Als iets de digitale sfeer in de politiek kenmerkt dan is het angstvirus dat om zich heen grijpt. Want de heren en dames politici zijn bang voor spionage en sabotage uit Rusland, bevreesd voor verstoring van het C2000-netwerk, overname van het 5G-netwerk en veel meer. Alleen is angst een slechte raadgever.

In mei stelt het kabinet te stoppen met antivirussoftware van Kaspersky Lab in gevoelige omgevingen. Het is een ‘voorzorgsmaatregel’ tegen spionage en sabotage. Aan de Tweede Kamer schrijft minister Grapperhaus geen gevallen van misbruik te kennen. Het gaat om een theoretische dreiging. Hoe misbruik zou werken in de praktijk, blijft onduidelijk. Argumenten zijn zo breed verwoord dat ze ook van toepassing kunnen zijn op diverse antivirusleveranciers of leveranciers van besturingssystemen als Microsoft, Google en Apple.

Onderzoek

Nederland volgt daarmee onder andere de Verenigde Staten en het Verenigd Koninkrijk.

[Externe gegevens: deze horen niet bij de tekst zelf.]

(** * DiffUE: the resolution pipeline of [scripts/DiffUE.py]

    A shallow embedding of the script that finds the two revisions of an
    Unreal asset and launches the external diff tool, together with the
    properties of its directory search, its revision lookup and its two
    materialisation strategies.

    Conventions of the embedding.
    - A Python [str] is a [string]; one [ascii] is one character (code
      points above U+00FF are outside the model).  [bytes] are
      [list byte].
    - [os.path] is [posixpath]; its functions are transcribed from the
      CPython library, and [os.sep] is the slash.
    - The file system is a finite tree of named nodes without links.  A
      path is resolved from the root of the tree, one component after
      the other; [.] and [..] are not interpreted and a relative path is
      read from the root.  The run itself only opens absolute normalised
      paths: prefixes of [os.getcwd()], results of [os.path.abspath] and
      paths below the temporary and the media directory.
    - External programs (git, the Unreal editor) are oracles of the
      environment: a function from the working directory and the
      argument list to the captured output, or to nothing when the exit
      status is not zero.  They leave the modelled file system alone.
      Every call is recorded in a trace, and so is every attempt to
      create, write or unlink a file.
    - An exception is a value of [error]; the state reached when it is
      raised is kept, since nothing in the script catches it.
    - [print_verbose] only writes diagnostics and is left out, with the
      [is_verbose] flag. *)

From Stdlib Require Import String Ascii List ZArith Lia Bool Arith.
From Stdlib Require Import Strings.Byte.
Import ListNotations.
Open Scope string_scope.

Set Implicit Arguments.
Set Warnings "-register-all".

(** ** Python strings *)

Module Py.

(** Truth value of a [str]: the empty string is false. *)
Definition truthy (s : string) : bool :=
  match s with EmptyString => false | String _ _ => true end.

(** Truth value of an optional [str] ([None] is false). *)
Definition truthy_opt (o : option string) : bool :=
  match o with None => false | Some s => truthy s end.

Fixpoint str_rev (s : string) : string :=
  match s with
  | EmptyString => EmptyString
  | String c r => str_rev r ++ String c EmptyString
  end.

Kaspersky Lab verplaatst de assemblage van de software naar Zwitserland, stelt de broncode open voor onderzoek en laat audits uitvoeren op bedrijfsprocessen. Andere leveranciers bieden deze waarborgen niet. De zakelijke software heeft een waarborg dat er nooit informatie naar het bedrijf vloeit. Dat je nu iedere vrees kunt onderzoeken en bevestigen of weerleggen, maakt volgens Grapperhaus niet uit.

Op verzoek van Kaspersky Lab doe ik uitgebreid onderzoek naar de gang van zaken rond het Nederlandse besluit. Nergens blijkt uit dat Nederland iets zelf heeft afgewogen of heeft uitgezocht of ons land anders in elkaar steekt dan de VS. Dat is vreemd, want wij kennen juist voor gevoelige omgevingen verplichte beveiliging in lagen. Door bijvoorbeeld netwerken te segmenteren is een opdracht voor spionage veel lastiger, het gebruik van document managementsysteem beperkt de rechten van machines en actief monitoren van netwerken beperkt aanvallen als het toch misgaat.

Angst

Misschien gaat het niet om feiten in dit debat, maar om een heel basale emotie: angst. Dat gevoel leidt namelijk tot heel basale reacties. Met dank als termen als ‘cyber’ lijken de meest simpele zaken opeens heel eng en vertroebelt het zicht. De vier Russen die in april voor de OPCW proberen in te breken via wifi zijn het teken van een ‘cyberoorlog’. Dat op 200 meter afstand de Chinese ambassade zit waar je in alle rust het draadloze netwerk van de OPCW, Europol, Eurojust en het Catshuis kunt kraken, vergeten we dan.

Bij de angst voor Chinese inmenging bij C2000 vergeten politici dat het hier vooral om vluchtige gegevens gaat (‘brandweerwagen 17 ter plaatse’) en het netwerk niet voor iedereen toegankelijk hoort te zijn. In de vrees voor de spionage via Huawei vergeten we dat ook Nederlandse chips in de apparaten gaan. En in beide gevallen vertellen de politici – net als bij Kaspersky Lab – niet hoe zij de aanvallen voor zich zien. Zelfs als er een scenario is dan is de realiteit dat wel heel veel technologie uit China komt. We moeten dus niet op een land beleid maken, maar op een problematiek. De centrale vraag is: welke waarborgen moeten we hebben om ons te wapenen tegen spionage? Dat gaat over veel meer dan het bang zijn voor vier Russen of het aan de kant zetten van een strijder tegen virussen.